[TO DO]:
Could you count the lines in the data that contain "ConditionIsTrue"? Reply with the number only.

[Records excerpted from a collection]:

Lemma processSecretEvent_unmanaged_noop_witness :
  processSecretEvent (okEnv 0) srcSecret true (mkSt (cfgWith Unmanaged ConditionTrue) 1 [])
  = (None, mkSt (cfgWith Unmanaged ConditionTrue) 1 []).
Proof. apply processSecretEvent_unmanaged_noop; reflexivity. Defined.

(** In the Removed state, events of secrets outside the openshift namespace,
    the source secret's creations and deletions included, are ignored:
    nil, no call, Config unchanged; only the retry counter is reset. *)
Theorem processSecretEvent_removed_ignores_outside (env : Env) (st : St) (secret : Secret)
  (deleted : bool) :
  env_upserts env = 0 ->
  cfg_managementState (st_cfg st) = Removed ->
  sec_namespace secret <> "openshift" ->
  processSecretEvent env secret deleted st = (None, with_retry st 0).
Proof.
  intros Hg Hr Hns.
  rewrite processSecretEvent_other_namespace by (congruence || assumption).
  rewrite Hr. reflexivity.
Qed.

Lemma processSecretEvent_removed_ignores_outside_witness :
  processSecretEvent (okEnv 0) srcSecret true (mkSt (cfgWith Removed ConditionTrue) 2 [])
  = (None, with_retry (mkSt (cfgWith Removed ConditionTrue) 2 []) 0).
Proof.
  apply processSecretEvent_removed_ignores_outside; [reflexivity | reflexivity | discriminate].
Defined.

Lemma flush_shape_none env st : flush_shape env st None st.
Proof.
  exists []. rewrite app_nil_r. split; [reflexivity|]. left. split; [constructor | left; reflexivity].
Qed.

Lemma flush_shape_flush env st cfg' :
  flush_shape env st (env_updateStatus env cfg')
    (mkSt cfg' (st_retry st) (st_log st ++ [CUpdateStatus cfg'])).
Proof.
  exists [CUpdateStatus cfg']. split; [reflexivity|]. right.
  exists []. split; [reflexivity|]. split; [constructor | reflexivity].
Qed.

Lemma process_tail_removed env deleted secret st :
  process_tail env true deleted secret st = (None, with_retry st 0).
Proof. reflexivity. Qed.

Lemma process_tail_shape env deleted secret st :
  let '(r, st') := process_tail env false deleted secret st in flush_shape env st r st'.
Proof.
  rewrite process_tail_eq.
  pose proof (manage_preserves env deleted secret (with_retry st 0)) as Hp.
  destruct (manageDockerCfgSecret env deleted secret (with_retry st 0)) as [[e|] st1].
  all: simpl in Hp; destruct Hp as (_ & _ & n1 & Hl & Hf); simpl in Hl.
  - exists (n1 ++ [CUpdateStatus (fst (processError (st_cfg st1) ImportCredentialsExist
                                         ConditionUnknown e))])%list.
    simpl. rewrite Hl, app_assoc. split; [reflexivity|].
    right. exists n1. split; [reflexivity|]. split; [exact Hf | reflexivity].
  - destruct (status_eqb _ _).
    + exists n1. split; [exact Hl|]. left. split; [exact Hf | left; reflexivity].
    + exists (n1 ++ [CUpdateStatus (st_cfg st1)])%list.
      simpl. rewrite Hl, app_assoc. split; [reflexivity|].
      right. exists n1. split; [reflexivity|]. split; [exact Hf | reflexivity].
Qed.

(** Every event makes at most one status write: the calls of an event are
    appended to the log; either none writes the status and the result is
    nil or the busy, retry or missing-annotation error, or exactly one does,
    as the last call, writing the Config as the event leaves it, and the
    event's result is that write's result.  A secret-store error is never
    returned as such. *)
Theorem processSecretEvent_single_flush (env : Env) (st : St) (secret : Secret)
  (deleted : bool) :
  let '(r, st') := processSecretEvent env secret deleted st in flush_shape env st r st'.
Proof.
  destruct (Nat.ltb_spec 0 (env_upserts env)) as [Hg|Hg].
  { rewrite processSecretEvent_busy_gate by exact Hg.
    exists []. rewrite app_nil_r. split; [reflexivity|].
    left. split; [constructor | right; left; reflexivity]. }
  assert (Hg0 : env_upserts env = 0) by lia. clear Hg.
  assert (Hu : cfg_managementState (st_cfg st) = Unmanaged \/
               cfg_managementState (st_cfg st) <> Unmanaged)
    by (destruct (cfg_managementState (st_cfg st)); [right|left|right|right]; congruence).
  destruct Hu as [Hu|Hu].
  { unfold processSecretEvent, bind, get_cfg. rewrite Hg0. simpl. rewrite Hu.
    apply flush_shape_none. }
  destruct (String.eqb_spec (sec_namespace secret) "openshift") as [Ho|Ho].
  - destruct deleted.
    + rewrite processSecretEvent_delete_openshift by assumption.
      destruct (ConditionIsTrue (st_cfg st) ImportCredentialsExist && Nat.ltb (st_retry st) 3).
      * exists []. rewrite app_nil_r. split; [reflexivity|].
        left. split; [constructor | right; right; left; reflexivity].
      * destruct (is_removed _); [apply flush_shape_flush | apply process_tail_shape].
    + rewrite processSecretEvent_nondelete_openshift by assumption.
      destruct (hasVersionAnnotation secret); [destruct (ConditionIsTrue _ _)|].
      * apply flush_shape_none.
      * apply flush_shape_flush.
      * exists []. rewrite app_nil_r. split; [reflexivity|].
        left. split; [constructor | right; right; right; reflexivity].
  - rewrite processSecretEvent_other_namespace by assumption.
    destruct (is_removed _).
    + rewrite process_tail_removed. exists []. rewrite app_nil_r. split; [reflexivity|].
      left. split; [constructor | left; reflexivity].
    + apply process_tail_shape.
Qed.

---

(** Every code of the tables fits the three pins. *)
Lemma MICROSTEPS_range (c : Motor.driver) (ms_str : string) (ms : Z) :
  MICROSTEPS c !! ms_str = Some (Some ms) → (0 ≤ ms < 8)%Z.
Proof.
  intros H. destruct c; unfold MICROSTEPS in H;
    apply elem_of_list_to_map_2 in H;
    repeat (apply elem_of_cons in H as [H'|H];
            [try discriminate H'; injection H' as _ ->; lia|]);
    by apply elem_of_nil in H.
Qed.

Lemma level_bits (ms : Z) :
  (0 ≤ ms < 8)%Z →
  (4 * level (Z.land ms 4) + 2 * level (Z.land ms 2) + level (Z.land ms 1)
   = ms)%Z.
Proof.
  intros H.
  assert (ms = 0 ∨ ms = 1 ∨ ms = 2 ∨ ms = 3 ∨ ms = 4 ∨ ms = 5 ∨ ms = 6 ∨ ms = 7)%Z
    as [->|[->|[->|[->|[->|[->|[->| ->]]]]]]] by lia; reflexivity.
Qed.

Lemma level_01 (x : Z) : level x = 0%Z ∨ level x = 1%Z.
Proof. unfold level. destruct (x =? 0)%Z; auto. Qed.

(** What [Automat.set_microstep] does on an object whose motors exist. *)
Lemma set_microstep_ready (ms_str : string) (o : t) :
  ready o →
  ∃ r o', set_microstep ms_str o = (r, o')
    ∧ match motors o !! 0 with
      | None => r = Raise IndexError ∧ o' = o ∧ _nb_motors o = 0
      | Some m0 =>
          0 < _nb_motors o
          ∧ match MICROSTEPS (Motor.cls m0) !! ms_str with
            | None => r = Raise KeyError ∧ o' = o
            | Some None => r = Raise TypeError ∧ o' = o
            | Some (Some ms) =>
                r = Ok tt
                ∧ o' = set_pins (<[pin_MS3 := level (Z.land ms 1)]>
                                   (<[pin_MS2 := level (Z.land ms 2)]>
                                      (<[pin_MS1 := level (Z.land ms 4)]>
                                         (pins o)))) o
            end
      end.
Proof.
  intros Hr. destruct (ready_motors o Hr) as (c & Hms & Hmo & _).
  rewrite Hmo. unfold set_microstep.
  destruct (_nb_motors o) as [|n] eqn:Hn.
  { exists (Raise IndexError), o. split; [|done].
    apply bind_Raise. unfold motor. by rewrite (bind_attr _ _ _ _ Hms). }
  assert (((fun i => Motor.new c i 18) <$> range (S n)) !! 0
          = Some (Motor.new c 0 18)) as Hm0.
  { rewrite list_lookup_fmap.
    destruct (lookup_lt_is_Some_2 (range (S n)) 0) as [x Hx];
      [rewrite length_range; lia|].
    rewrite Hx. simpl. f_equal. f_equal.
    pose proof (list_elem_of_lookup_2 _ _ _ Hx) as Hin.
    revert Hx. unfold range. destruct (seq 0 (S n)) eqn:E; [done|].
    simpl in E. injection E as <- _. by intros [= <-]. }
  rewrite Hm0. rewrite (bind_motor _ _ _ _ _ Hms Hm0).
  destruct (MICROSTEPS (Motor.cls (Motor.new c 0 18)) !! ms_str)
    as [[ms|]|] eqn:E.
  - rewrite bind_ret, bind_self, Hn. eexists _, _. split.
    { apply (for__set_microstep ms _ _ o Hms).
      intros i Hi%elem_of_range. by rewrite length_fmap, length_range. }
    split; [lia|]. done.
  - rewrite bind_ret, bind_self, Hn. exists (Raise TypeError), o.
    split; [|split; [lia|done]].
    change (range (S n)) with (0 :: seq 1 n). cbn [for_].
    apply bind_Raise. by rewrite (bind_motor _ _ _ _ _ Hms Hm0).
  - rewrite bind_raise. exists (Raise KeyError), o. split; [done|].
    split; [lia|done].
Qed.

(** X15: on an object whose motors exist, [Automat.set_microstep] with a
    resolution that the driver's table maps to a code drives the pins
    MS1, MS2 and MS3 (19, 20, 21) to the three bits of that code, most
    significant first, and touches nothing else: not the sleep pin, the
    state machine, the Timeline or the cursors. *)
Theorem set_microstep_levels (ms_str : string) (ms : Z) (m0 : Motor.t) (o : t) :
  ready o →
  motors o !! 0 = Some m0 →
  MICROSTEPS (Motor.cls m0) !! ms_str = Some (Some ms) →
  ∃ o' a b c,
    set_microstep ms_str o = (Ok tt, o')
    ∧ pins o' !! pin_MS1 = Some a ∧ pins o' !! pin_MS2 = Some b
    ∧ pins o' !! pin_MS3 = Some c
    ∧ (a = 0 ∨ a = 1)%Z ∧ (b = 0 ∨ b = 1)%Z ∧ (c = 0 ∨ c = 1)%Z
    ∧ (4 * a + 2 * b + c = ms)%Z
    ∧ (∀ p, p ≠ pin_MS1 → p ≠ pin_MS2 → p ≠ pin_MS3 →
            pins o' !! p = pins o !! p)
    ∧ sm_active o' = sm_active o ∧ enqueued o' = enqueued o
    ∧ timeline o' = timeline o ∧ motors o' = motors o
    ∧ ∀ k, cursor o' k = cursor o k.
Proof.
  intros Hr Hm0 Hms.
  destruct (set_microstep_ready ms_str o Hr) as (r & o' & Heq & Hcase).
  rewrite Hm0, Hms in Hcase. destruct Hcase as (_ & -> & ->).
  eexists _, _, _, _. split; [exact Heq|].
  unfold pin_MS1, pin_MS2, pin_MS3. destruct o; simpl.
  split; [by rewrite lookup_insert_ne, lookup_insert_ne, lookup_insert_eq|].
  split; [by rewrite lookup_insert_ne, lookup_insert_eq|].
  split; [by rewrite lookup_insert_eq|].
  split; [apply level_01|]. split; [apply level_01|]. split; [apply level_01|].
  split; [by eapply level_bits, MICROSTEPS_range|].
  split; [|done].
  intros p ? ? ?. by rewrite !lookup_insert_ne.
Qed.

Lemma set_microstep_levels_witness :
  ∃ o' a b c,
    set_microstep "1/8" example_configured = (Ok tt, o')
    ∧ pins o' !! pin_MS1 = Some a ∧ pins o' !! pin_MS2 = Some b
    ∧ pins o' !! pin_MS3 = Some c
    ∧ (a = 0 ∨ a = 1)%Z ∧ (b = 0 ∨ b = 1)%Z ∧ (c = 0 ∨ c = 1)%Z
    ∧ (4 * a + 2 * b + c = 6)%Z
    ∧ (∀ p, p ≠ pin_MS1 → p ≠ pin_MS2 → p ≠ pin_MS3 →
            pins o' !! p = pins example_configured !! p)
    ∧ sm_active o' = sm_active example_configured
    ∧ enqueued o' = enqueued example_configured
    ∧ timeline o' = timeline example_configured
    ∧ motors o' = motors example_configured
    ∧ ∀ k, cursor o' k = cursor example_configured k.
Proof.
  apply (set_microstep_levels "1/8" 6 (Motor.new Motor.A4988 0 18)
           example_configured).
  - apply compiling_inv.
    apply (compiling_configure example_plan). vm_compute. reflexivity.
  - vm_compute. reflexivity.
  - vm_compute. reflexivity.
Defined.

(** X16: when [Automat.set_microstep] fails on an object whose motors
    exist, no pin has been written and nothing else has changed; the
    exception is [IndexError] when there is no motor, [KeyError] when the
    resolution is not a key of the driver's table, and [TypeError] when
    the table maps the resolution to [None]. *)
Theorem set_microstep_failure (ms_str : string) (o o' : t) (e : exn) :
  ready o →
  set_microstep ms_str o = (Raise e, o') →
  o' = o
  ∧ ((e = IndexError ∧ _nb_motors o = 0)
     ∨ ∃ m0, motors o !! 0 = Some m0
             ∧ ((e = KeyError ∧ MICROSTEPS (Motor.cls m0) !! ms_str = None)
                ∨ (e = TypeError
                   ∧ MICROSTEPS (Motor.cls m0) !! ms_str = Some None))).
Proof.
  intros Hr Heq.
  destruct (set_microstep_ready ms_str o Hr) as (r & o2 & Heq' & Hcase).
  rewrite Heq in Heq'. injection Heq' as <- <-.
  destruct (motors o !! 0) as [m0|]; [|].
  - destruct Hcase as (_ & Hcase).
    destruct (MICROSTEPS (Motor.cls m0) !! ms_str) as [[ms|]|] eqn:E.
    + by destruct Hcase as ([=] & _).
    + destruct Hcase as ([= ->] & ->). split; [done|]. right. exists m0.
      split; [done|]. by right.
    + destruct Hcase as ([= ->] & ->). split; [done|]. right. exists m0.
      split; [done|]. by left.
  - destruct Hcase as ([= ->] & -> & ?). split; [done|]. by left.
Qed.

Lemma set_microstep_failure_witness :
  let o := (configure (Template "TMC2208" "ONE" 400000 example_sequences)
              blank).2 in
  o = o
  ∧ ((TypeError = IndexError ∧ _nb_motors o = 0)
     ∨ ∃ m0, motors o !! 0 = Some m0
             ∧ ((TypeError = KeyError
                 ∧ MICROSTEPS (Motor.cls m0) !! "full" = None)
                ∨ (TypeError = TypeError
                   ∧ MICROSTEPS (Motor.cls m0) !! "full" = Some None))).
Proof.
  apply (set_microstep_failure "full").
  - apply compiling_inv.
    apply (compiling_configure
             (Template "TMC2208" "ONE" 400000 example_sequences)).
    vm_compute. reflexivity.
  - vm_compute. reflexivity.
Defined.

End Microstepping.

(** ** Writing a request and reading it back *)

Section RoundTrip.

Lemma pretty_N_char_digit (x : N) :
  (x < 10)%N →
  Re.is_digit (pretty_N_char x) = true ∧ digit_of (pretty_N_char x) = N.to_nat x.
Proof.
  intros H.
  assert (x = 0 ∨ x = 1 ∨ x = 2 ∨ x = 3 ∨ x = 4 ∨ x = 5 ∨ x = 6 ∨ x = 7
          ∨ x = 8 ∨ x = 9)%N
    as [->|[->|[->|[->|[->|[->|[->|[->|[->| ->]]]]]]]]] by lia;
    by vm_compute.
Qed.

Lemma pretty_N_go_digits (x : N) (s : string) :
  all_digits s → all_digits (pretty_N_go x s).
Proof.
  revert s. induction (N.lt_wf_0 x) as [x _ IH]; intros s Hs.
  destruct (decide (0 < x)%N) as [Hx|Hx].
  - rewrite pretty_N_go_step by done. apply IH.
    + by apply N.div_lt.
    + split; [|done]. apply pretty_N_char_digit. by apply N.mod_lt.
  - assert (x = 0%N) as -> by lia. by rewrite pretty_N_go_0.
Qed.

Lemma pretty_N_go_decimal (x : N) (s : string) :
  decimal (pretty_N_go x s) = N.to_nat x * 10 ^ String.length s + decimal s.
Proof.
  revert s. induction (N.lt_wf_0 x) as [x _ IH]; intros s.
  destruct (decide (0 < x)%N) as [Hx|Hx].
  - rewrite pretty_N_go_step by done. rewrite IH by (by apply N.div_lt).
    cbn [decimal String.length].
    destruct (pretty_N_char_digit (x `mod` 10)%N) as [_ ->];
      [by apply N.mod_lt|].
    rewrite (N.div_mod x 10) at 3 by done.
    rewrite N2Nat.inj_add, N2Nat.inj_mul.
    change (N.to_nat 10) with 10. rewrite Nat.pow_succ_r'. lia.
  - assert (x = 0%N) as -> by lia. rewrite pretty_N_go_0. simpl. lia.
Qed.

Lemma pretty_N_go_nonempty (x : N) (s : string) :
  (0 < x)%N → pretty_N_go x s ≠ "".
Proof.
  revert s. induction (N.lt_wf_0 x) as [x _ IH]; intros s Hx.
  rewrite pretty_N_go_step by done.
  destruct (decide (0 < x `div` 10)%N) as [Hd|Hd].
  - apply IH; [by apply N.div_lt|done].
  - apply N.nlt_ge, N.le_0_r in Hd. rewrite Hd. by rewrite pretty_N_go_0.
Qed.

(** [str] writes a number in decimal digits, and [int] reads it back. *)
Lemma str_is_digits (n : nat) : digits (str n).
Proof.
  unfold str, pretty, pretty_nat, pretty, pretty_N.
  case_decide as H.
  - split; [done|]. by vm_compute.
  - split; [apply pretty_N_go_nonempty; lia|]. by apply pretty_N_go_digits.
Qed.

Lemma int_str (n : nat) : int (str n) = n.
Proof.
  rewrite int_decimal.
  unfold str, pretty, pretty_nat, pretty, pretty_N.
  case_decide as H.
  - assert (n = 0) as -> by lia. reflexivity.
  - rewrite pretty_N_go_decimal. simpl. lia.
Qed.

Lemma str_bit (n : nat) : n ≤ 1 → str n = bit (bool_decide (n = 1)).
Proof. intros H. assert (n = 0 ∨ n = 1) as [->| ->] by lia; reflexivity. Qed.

==

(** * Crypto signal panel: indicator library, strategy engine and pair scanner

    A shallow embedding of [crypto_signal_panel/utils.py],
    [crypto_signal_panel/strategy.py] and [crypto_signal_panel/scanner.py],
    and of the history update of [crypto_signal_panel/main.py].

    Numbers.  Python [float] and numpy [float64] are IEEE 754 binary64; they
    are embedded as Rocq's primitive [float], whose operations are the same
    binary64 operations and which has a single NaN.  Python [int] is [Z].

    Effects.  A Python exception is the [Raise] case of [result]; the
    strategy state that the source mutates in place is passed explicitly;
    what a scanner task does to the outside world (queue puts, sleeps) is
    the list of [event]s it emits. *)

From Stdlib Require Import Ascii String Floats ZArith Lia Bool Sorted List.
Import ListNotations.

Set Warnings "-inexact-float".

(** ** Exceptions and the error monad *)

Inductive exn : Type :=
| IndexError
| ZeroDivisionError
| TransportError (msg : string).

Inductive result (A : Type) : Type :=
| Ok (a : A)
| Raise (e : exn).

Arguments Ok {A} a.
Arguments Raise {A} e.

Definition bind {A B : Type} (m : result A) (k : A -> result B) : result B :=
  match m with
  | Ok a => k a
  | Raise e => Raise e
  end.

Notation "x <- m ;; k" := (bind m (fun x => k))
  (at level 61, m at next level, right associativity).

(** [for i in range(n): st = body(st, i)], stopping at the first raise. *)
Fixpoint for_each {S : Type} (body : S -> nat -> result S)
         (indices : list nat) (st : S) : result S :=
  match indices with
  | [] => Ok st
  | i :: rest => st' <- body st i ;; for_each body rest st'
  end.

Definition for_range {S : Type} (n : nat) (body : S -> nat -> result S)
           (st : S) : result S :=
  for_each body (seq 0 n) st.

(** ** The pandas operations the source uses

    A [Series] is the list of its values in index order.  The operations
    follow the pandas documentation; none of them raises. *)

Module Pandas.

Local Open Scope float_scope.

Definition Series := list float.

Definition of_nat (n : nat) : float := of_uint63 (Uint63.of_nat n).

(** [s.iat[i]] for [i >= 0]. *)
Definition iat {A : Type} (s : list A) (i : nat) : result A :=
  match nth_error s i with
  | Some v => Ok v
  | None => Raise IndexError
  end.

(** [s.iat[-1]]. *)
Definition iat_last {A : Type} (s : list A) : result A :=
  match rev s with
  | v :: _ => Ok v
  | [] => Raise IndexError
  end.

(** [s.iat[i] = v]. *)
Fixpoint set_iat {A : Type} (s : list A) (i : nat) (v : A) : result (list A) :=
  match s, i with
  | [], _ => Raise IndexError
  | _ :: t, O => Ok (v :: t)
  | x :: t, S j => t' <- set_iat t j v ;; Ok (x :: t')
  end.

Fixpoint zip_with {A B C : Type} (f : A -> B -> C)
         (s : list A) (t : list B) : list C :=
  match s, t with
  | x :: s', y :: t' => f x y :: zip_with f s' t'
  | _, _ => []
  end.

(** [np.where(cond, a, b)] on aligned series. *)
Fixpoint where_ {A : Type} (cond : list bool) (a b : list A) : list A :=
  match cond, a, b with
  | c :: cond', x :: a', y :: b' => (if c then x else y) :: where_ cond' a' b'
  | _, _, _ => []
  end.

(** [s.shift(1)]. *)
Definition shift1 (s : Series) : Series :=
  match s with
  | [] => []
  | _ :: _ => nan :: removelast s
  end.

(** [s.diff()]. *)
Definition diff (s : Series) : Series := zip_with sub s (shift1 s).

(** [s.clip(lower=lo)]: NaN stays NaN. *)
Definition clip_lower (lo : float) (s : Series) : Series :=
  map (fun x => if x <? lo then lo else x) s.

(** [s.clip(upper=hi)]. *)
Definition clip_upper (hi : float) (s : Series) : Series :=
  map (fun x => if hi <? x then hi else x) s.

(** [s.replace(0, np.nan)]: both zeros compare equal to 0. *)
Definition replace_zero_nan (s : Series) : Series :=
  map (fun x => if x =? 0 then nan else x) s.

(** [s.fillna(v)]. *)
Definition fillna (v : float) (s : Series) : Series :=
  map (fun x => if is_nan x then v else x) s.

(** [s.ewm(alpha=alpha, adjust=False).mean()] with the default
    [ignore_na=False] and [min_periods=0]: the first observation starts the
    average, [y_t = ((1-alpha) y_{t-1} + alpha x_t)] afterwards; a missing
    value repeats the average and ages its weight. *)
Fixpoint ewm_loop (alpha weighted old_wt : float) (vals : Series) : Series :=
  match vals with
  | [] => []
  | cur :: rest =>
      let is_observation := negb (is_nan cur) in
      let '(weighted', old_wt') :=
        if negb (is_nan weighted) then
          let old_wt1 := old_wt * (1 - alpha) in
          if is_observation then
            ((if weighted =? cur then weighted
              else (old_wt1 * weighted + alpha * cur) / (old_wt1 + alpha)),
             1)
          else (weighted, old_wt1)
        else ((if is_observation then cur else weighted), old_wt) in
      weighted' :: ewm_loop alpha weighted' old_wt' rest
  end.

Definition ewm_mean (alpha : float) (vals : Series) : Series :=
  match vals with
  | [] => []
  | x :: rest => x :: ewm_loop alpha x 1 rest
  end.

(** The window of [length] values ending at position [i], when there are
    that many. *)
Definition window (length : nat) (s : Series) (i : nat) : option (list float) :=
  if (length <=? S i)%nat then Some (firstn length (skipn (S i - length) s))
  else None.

[YOUR SOLUTION]:
2